Annemarie hatte in ihrem Eifer überhört, daß der Buchstabe nur in den ersten beiden Linien stehen sollte; sie malte ihr i in Riesengröße über die ganze Heftseite. Und da ihr das »stark herunter« nicht kraftvoll genug gelungen war, nahm sie kurz entschlossen den Federhalter verkehrt, tauchte ihn tief in die Tinte und schmierte nun mit dem Holzstiel lustig drauf los, denn tuschen tat sie für ihr Leben gern.
»Au, fein ist es geworden!« Mit heißen Bäckchen und einem stattlichen Tintenschnurrbart, denn Klein-Annemarie war in ihrer Aufregung mit dem tintigen Federhalter unter dem Näschen herumgefahren, hielt sie inne. »Zeig mal deines, Margot; och, ist das klein und mieserig!« Wer da Margots Gesichtchen betrübt über das abfällige Urteil dreinblickte, schlang Annemarie zärtlich ihre Tintenfinger um die Freundin.
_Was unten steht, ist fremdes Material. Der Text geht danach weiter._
(** The arrivals one after the other: the replies with their streams, the
    calls still being received and the state. *)
Fixpoint answer_arrivals (evs : list arrival) (open : calls) (s : server_state OS)
    : option (list (key * Rpc.ReplyBody) * calls * server_state OS) :=
  match evs with
  | [] => Some ([], open, s)
  | ev :: evs =>
      let '(c, due) := current open ev in
      let rest := drop (length (concat (pieces ev))) due in
      if decide (rest = []) then
        '(b, _, s) ← answer (call_body c) s;
        '(replies, open, s) ← answer_arrivals evs (delete (stream ev) open) s;
        Some ((stream ev, b) :: replies, open, s)
      else answer_arrivals evs (<[stream ev := (c, rest)]> open) s
  end.

(** What arrives is what is due, and only calls arrive. *)
Fixpoint arrivals_ok (evs : list arrival) (open : calls) : Prop :=
  match evs with
  | [] => True
  | ev :: evs =>
      let '(c, due) := current open ev in
      let rest := drop (length (concat (pieces ev))) due in
      wire_call_ok (length (fragments (starts ev))) (starts ev) ∧ Forall (.≠ []) (pieces ev) ∧
      concat (pieces ev) `prefix_of` due ∧
      arrivals_ok evs (if decide (rest = []) then delete (stream ev) open
                       else <[stream ev := (c, rest)]> open)
  end.

(** The bytes are the records of those replies that belong to stream [k]; the
    replies of all streams are numbered from [xid] on. *)
Fixpoint carries_on (k : key) (xid : Z) (replies : list (key * Rpc.ReplyBody)) (bytes : list byte) : Prop :=
  match replies with
  | [] => bytes = []
  | (k', b) :: replies =>
      if decide (k' = k) then
        ∃ fs rest, bytes = encode_fragments fs ++ rest ∧ concat fs = pack_RpcMsg (reply_msg xid b) ∧
                   sendable_fragments fs ∧ carries_on k (xid + 1) replies rest
      else carries_on k (xid + 1) replies bytes
  end.
End specification.
(* ===== verification/QuicClient.v ===== *)
(** The client over QUIC: the pool of streams ([src/transport/quic/streams.c]),
    their allocation ([stream_allocation.c]), the contexts of calls
    ([client_stream_context.c]) and the threads that share them
    ([quic_rpc_client.c]) as a transition system: any number of callers in
    [execute_rpc_call_quic], and the thread of the event loop, which allocates
    streams and runs the callbacks of the QUIC library.

    A call is named by a number that stands for its thread and for the pointer
    to its context. A critical section is one step where the mutex is the only
    protection of what it touches; where it is not, the steps are apart: the
    event loop signals the arrival of a reply without the mutex that the caller
    waits with. The library may run a callback for any stream at any time. *)
From S2P Require Import Prelude Messages RecordMarking RecordMarkingQuic QuicStreams.

Definition MAX_STREAMS_PER_CONNECTION : Z := 10.

(** * Data *)

(** Pointers to streams and to the contexts of calls. *)
Abbreviation stream_ptr := Z.
Abbreviation call_ptr := Z.

Record Stream := mkStream { stream_number : Z; stream_in_use : bool }.

(** The context of a call, without its mutexes and condition variables. *)
Record QuicClientStreamContext := mkStreamContext {
  use_auxiliary_stream : bool;
  allocated_stream : option stream_ptr;
  stream_allocation_finished : bool;
  successfully_allocated_stream : bool;
  call_rpc_msg_buffer : list byte;
  rm_receiving_context : option RecordMarkingReceivingContext;
  attempted_call_rpc_msg_send : bool;
  call_rpc_msg_successfully_sent : bool;
  reply_rpc_msg_successfully_received : bool;
  finished : bool }.

Definition create_client_stream_context (rpc_msg_buffer : list byte) (use_auxiliary_stream : bool)
    : QuicClientStreamContext :=
  mkStreamContext use_auxiliary_stream None false false rpc_msg_buffer None false false false false.

(** Assignments to the members. *)
Definition set_allocation (stream : option stream_ptr) (success : bool) (c : QuicClientStreamContext)
    : QuicClientStreamContext :=
  mkStreamContext (use_auxiliary_stream c) stream true success (call_rpc_msg_buffer c) (rm_receiving_context c)
    (attempted_call_rpc_msg_send c) (call_rpc_msg_successfully_sent c) (reply_rpc_msg_successfully_received c) (finished c).

Definition set_sent (attempted sent finished : bool) (c : QuicClientStreamContext) : QuicClientStreamContext :=
  mkStreamContext (use_auxiliary_stream c) (allocated_stream c) (stream_allocation_finished c)
    (successfully_allocated_stream c) (call_rpc_msg_buffer c) (rm_receiving_context c)
    attempted sent (reply_rpc_msg_successfully_received c) finished.

Definition set_received (rm : option RecordMarkingReceivingContext) (received finished : bool)
    (c : QuicClientStreamContext) : QuicClientStreamContext :=
  mkStreamContext (use_auxiliary_stream c) (allocated_stream c) (stream_allocation_finished c)
    (successfully_allocated_stream c) (call_rpc_msg_buffer c) rm
    (attempted_call_rpc_msg_send c) (call_rpc_msg_successfully_sent c) received finished.

(** Where a caller is: it is about to lock the mutex of its allocation, or
    asleep until the allocation; it has a stream; it is about to lock the mutex
    of its reply, has just seen that there is no reply, or is asleep; it has
    been told that its call is finished; it has its result and is about to
    remove its context; it is about to mark its stream as free; it has
    returned. *)
Inductive caller :=
  | AllocationWait | AllocationAsleep | AddingContext
  | ReplyWait | ReplyGap | ReplyAsleep | ReplyDone
  | Cleaning (reply : option Rpc.RpcMsg)
  | Releasing (stream : stream_ptr) (reply : option Rpc.RpcMsg)
  | Returned (reply : option Rpc.RpcMsg).

(** The part of [QuicClient] that the threads share, with the memory its
    pointers point to. The queue is in the order of its [prev] pointers, from
    the front. [allocator_locks]: the calls whose [stream_allocator_lock] the
    event loop has kept; [list_locked]: whether it has kept
    [stream_contexts_list_lock]; [alive]: whether its thread runs. *)
Record QuicClient (W : Type) := mkQuicClient {
  client_net : W;
  stream_heap : gmap stream_ptr Stream;
  main_stream : option stream_ptr;
  auxiliary_streams_list : list (option stream_ptr);
  stream_allocation_queue : list call_ptr;
  contexts : gmap call_ptr QuicClientStreamContext;
  stream_contexts : list (option call_ptr);
  callers : gmap call_ptr caller;
  allocator_locks : gset call_ptr;
  list_locked : bool;
  alive : bool }.

Arguments mkQuicClient {W}.
Arguments client_net {W} q.
Arguments stream_heap {W} q.
Arguments main_stream {W} q.
Arguments auxiliary_streams_list {W} q.
Arguments stream_allocation_queue {W} q.
Arguments contexts {W} q.
Arguments stream_contexts {W} q.
Arguments callers {W} q.
Arguments allocator_locks {W} q.
Arguments list_locked {W} q.
Arguments alive {W} q.

Section updates.
Context {W : Type}.
Implicit Types (q : QuicClient W).

Definition set_net (n : W) q : QuicClient W :=
  mkQuicClient n (stream_heap q) (main_stream q) (auxiliary_streams_list q) (stream_allocation_queue q) (contexts q)
    (stream_contexts q) (callers q) (allocator_locks q) (list_locked q) (alive q).

Definition set_streams (h : gmap stream_ptr Stream) (l : list (option stream_ptr)) q : QuicClient W :=
  mkQuicClient (client_net q) h (main_stream q) l (stream_allocation_queue q) (contexts q)
    (stream_contexts q) (callers q) (allocator_locks q) (list_locked q) (alive q).

Definition set_queue (l : list call_ptr) q : QuicClient W :=
  mkQuicClient (client_net q) (stream_heap q) (main_stream q) (auxiliary_streams_list q) l (contexts q)
    (stream_contexts q) (callers q) (allocator_locks q) (list_locked q) (alive q).

Definition set_contexts (m : gmap call_ptr QuicClientStreamContext) (l : list (option call_ptr)) q : QuicClient W :=
  mkQuicClient (client_net q) (stream_heap q) (main_stream q) (auxiliary_streams_list q) (stream_allocation_queue q) m
    l (callers q) (allocator_locks q) (list_locked q) (alive q).

(** One context is changed in place. *)
Definition set_context (k : call_ptr) (c : QuicClientStreamContext) q : QuicClient W :=
  set_contexts (<[k := c]> (contexts q)) (stream_contexts q) q.

Definition set_caller (k : call_ptr) (pc : caller) q : QuicClient W :=
  mkQuicClient (client_net q) (stream_heap q) (main_stream q) (auxiliary_streams_list q) (stream_allocation_queue q)
    (contexts q) (stream_contexts q) (<[k := pc]> (callers q)) (allocator_locks q) (list_locked q) (alive q).

Definition keep_allocator_lock (k : call_ptr) q : QuicClient W :=
  mkQuicClient (client_net q) (stream_heap q) (main_stream q) (auxiliary_streams_list q) (stream_allocation_queue q)
    (contexts q) (stream_contexts q) (callers q) ({[k]} ∪ allocator_locks q) (list_locked q) (alive q).

(** [kill_event_loop_thread] called by a callback, that is by the event loop
    itself and with the mutex of the list of contexts locked: the thread cancels
    itself and ends in [pthread_join], a cancellation point. *)
Definition kill_event_loop_thread q : QuicClient W :=
  mkQuicClient (client_net q) (stream_heap q) (main_stream q) (auxiliary_streams_list q) (stream_allocation_queue q)
    (contexts q) (stream_contexts q) (callers q) (allocator_locks q) true false.

(** [pthread_cond_signal] of the two condition variables of a context: the
    caller goes on if it is asleep. *)
Definition signal_allocation (k : call_ptr) q : QuicClient W :=
  match callers q !! k with Some AllocationAsleep => set_caller k AllocationWait q | _ => q end.

Definition signal_reply (k : call_ptr) q : QuicClient W :=
  match callers q !! k with Some ReplyAsleep => set_caller k ReplyWait q | _ => q end.
End updates.

(** * Streams *)

(** The scan of the pool: a NULL entry, a stream that is free, or the number of
    streams. [None]: a pointer to a stream that does not exist. *)
Inductive scan := NullStream | FreeStream (l : stream_ptr) | AllInUse (number_of_streams : Z).

Fixpoint first_free (h : gmap stream_ptr Stream) (head : list (option stream_ptr)) (number_of_streams : Z)
    : option scan :=
  match head with
  | [] => Some (AllInUse number_of_streams)
  | None :: _ => Some NullStream
  | Some l :: head =>
      s ← h !! l;
      if negb (stream_in_use s) then Some (FreeStream l) else first_free h head (number_of_streams + 1)
  end.

(** What the outside world gives to a new stream: where [malloc] puts it, the
    number that [quic_stream_bidi_new] gives it ([None]: failure), and whether
    there is memory for the entry of the list. *)
Record offer := mkOffer { offered_ptr : option stream_ptr; offered_number : option Z; entry_ok : bool }.

Definition create_new_stream (o : offer) : option (stream_ptr * Stream) :=
  l ← offered_ptr o;
  n ← offered_number o;
  Some (l, mkStream n false).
»Sei nicht traurig, Margot,« rief sie dabei, ohne sich um Fräulein Hering zu kümmern, »du bist doch meine beste Freundin, wenn du auch solch häßliches i gemalt hast!«
»In der Stunde darf man nur sprechen, wenn man gefragt wird, Annemie.« Fräulein Hering, welche die verschiedenen Kunstwerke begutachtete, wandte sich jetzt zu den beiden. »Sieh mal an, mir gefällt Margots kleines i besser als dein Riesending, Annemie. – Aber wie siehst du denn bloß aus, Kind!« unterbrach sie sich entsetzt. »Gesicht und Hände alles voll Tinte, und deine kleine Freundin hast du ja auch ganz eingeschmiert. Das schöne, rote Musselinkleidchen von Margot zeigt den Abdruck von all deinen Tintenfingern, Annemie. Ihr schaut aus wie die Tintenbuben aus dem großen Tintenfaß des Nikolas.«
Annemarie lachte hell auf. Margot aber fing an zu weinen. Da schlang Annemarie bestürzt aufs neue den Arm um sie, dabei bekam Margots weißes Schürzchen auch noch ein paar schwarze Flecke ab; dann küßte Klein-Annemarie zärtlich die weinende Freundin mit ihrem Tintenschnurrbart auf die Wange.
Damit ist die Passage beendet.